A new method could soon produce personalised blood stem cells to improve transplant outcomes for people with blood diseases, such as leukaemia and bone marrow disorders.
Researchers from Murdoch Children’s Research Institute (MCRI) in Australia have developed a way to turn human cells, like hair, skin, or blood cells, into haematopoietic stem cells.
Making stem cells from a patient’s own cells may one day eliminate the risk of significant illness or death associated with transplanting mismatched donor cells.
In their new study published in Nature Biotechnology, the scientists show the haematopoietic stem cells can be successfully transplanted in mouse models.
Haematopoietic stem cells found within the bone marrow can produce any type of blood cell, from the white blood cells of the immune system to the oxygen-carrying red blood cells, and the platelets responsible for blood clotting.
“The ability to take any cell from a patient, reprogram it into a stem cell and then turn these into specifically matched blood cells for transplantation will have a massive impact on these vulnerable patients’ lives,” says Elizabeth Ng, lead author of the study and Group Leader of the Blood Development Laboratory at MCRI.

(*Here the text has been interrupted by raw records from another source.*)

Definition stopping : state :=
  one_worker_state true Joining (Reading (FrameSplitter.mk [])) [] [] [].
Lemma stopping_reachable : reachable narrow_config stopping.
Proof.
  exists (ConnectionHandle.mk 3 4096), 1%nat. eexists. exists [ReaderRun; Shutdown].
  split; [reflexivity|vm_compute; reflexivity].
Defined.

Lemma reader_stops_witness :
  ∃ s', run [ReaderRead (Reader.Data (bs "T:A!T:")); ReaderRun; ReaderRun; ReaderRun] stopping = Some s' ∧
    reader s' = Returned ∧
    (3 ≤ 2 * length (split_frames (bytes_in s')).1 + 2)%nat.
Proof.
  eexists. split; [vm_compute; reflexivity|]. split; [reflexivity|].
  refine (proj1 (proj2 (reader_stops (H0 := memchr_reference_spec) (H2 := crossbeam_reference_spec _)
    narrow_config stopping _ [ReaderRead (Reader.Data (bs "T:A!T:")); ReaderRun; ReaderRun; ReaderRun]
    eq_refl stopping_reachable eq_refl _))).
  vm_compute. reflexivity.
Defined.
End examples.
Lemma step_once ev s s' :
  step ev s = Some s' →
  in_hand s ++ messages (frames s) ≡ₚ dispatched_by ev s ++ in_hand s' ++ messages (frames s').
Proof.
  unfold in_hand. destruct ev as [i|i now|i| | |]; cbn [step dispatched_by].
  - destruct (frames s) as [|[k f] rest]; [done|].
    destruct (held s !! i) as [[|]|] eqn:Hi; [done| |done].
    intros [= <-]. cbn [held frames app]. unfold messages. cbn [omap list_omap fst snd].
    destruct (parse_frame k f) as [msg|e]; cbn [result_ok]; [|done].
    rewrite omap_insert_Some by done. cbn [app]. symmetry. apply Permutation_middle.
  - destruct (held s !! i) as [[msg|]|] eqn:Hi; [|done|done].
    destruct (dispatch now msg (pipe s)) as [[p new]|]; [|done]. intros [= <-].
    cbn [held frames app]. by rewrite (omap_insert_None _ _ _ Hi).
  - destruct (tasks s !! i); [|done]. by intros [= <-].
  - by intros [= <-].
  - by intros [= <-].
  - by intros [= <-].
Qed.

Lemma run_once evs s s' :
  run evs s = Some s' →
  in_hand s ++ messages (frames s) ≡ₚ dispatched evs s ++ in_hand s' ++ messages (frames s').
Proof.
  revert s. induction evs as [|ev evs IH]; intros s; cbn [run dispatched].
  - by intros [= <-].
  - destruct (step ev s) as [s1|] eqn:Hs; [|done]. intros Hr. cbn in Hr.
    by rewrite (step_once _ _ _ Hs), (IH _ Hr), <-(assoc_L (++)).
Qed.

Lemma step_held ev s s' : step ev s = Some s' → length (held s') = length (held s).
Proof.
  destruct ev as [i|i now|i| | |]; cbn [step].
  - destruct (frames s) as [|[k f] rest]; [done|].
    destruct (held s !! i) as [[|]|]; [done| |done].
    intros [= <-]. cbn [held]. destruct (parse_frame k f); [apply length_insert|done].
  - destruct (held s !! i) as [[msg|]|]; [|done|done].
    destruct (dispatch now msg (pipe s)) as [[p new]|]; [|done]. intros [= <-]. apply length_insert.
  - destruct (tasks s !! i); [|done]. by intros [= <-].
  - by intros [= <-].
  - by intros [= <-].
  - by intros [= <-].
Qed.

(** A single worker keeps the order. *)
Lemma step_in_order ev s s' :
  length (held s) = 1%nat → step ev s = Some s' →
  in_hand s ++ messages (frames s) = dispatched_by ev s ++ in_hand s' ++ messages (frames s').
Proof.
  unfold in_hand. destruct (held s) as [|h [|]] eqn:Hh; [done| |done]. intros _.
  destruct ev as [i|i now|i| | |]; cbn [step dispatched_by]; rewrite ?Hh.
  - destruct (frames s) as [|[k f] rest]; [done|].
    destruct i as [|i]; [|done]. cbn [lookup list_lookup].
    destruct h as [|]; [done|]. intros [= <-].
    cbn [held frames app]. unfold messages. cbn [omap list_omap fst snd].
    by destruct (parse_frame k f).
  - destruct i as [|i]; [|done]. cbn [lookup list_lookup]. destruct h as [msg|]; [|done].
    destruct (dispatch now msg (pipe s)) as [[p new]|]; [|done]. by intros [= <-].
  - destruct (tasks s !! i); [|done]. by intros [= <-].
  - by intros [= <-].
  - by intros [= <-].
  - by intros [= <-].
Qed.

Lemma run_in_order evs s s' :
  length (held s) = 1%nat → run evs s = Some s' →
  in_hand s ++ messages (frames s) = dispatched evs s ++ in_hand s' ++ messages (frames s').
Proof.
  revert s. induction evs as [|ev evs IH]; intros s Hl; cbn [run dispatched].
  - by intros [= <-].
  - destruct (step ev s) as [s1|] eqn:Hs; [|done]. intros Hr. cbn in Hr.
    rewrite (step_in_order _ _ _ Hl Hs), (IH s1), <-(assoc_L (++)); [done| |done].
    by rewrite (step_held _ _ _ Hs).
Qed.

Lemma in_hand_start n fs p : in_hand (start n fs p) = [].
Proof. unfold in_hand. cbn [start held]. by induction n. Qed.

(** (C1) The pool loses and duplicates nothing. For any number of workers and
    any schedule that drains the channel and leaves every worker idle, the
    messages dispatched are exactly the frames that parse, each once, and
    every engine is the fold of its own operations over them, so that the
    theorems on the engines apply; frames that do not parse, tasks and
    timers do not touch the engines. With a single worker the messages are
    dispatched in the order of the frames. *)
Theorem pool_dispatches_each_once (n : nat) (fs : list (FrameKind.t * bytes)) (p : Pipeline.t)
    (evs : list event) (s : state) :
  run evs (start n fs p) = Some s → frames s = [] → in_hand s = [] →
  let log := dispatched evs (start n fs p) in
  log ≡ₚ messages fs ∧ engines_after log (engine p) (engine (pipe s)) ∧
  (n = 1%nat → log = messages fs).
Proof.
  intros Hr Hf Hh log. pose proof (run_once _ _ _ Hr) as Ho.
  rewrite in_hand_start, Hh, Hf in Ho. cbn [app] in Ho. unfold messages at 2 in Ho.
  cbn [omap list_omap start frames] in Ho. rewrite app_nil_r in Ho.
  split_and!; [done|by apply run_engines in Hr|].
  intros ->. pose proof (run_in_order evs (start 1 fs p) s eq_refl Hr) as Hor.
  rewrite in_hand_start, Hh, Hf in Hor. cbn [app] in Hor. unfold messages at 2 in Hor.
  cbn [omap list_omap start frames] in Hor. by rewrite app_nil_r in Hor.
Qed.
End projection.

“We have developed a workflow that has created transplantable blood stem cells that closely mirror those in the human embryo. Importantly, these human cells can be created at the scale and purity required for clinical use.”
The researchers first unravelled how blood stem cells form in human embryonic development so they could recreate the conditions in a dish in the laboratory.
Their method involves taking human cells and re-programming them using an already well-understood process into pluripotent stem cells – which have the capacity to differentiate into any cell of the body.
The next step, taking pluripotent stem cells and providing the correct environment and signals to make them change into haematopoietic stem cells (and not the myriad other potential cells) had been the difficult part to crack.
“We differentiate those by turning them into structures we call embryoid bodies, which are in suspension in culture,” Ng explained in a science journalists’ news briefing.
“By giving them growth factors … they will differentiate to form endothelium, and this endothelium will then give rise to blood.
“The actual process of taking a pluripotent stem cell and making a blood stem cell takes about 16 days … Now that we understand it, that process can also be streamlined.”
The lab grown stem cells were then cryopreserved, mimicking procedures in human stem cell transplants, before being injected into immune deficient mice. Once inside the mouse they became functional bone marrow at similar levels to umbilical cord haematopoietic stem cell transplants, a proven benchmark of success.
Haematopoietic stem cell transplantation is a dangerous procedure used to treat life-threatening blood diseases by taking healthy cells from a donor and transplanting them into a recipient.
“Mismatched donor immune cells from the transplant can attack the recipient’s own tissues, leading to severe illness or death,” says co-author Andrew Elefanty, Group Leader of the Blood Diseases Laboratory at MCRI.
“Developing personalised, patient-specific blood stem cells will prevent these complications, address donor shortages and, alongside genome editing, help correct underlying causes of blood diseases.”
The team aims to conduct a phase one clinical trial to test the safety of transplanting the lab grown blood cells in humans within 5 years.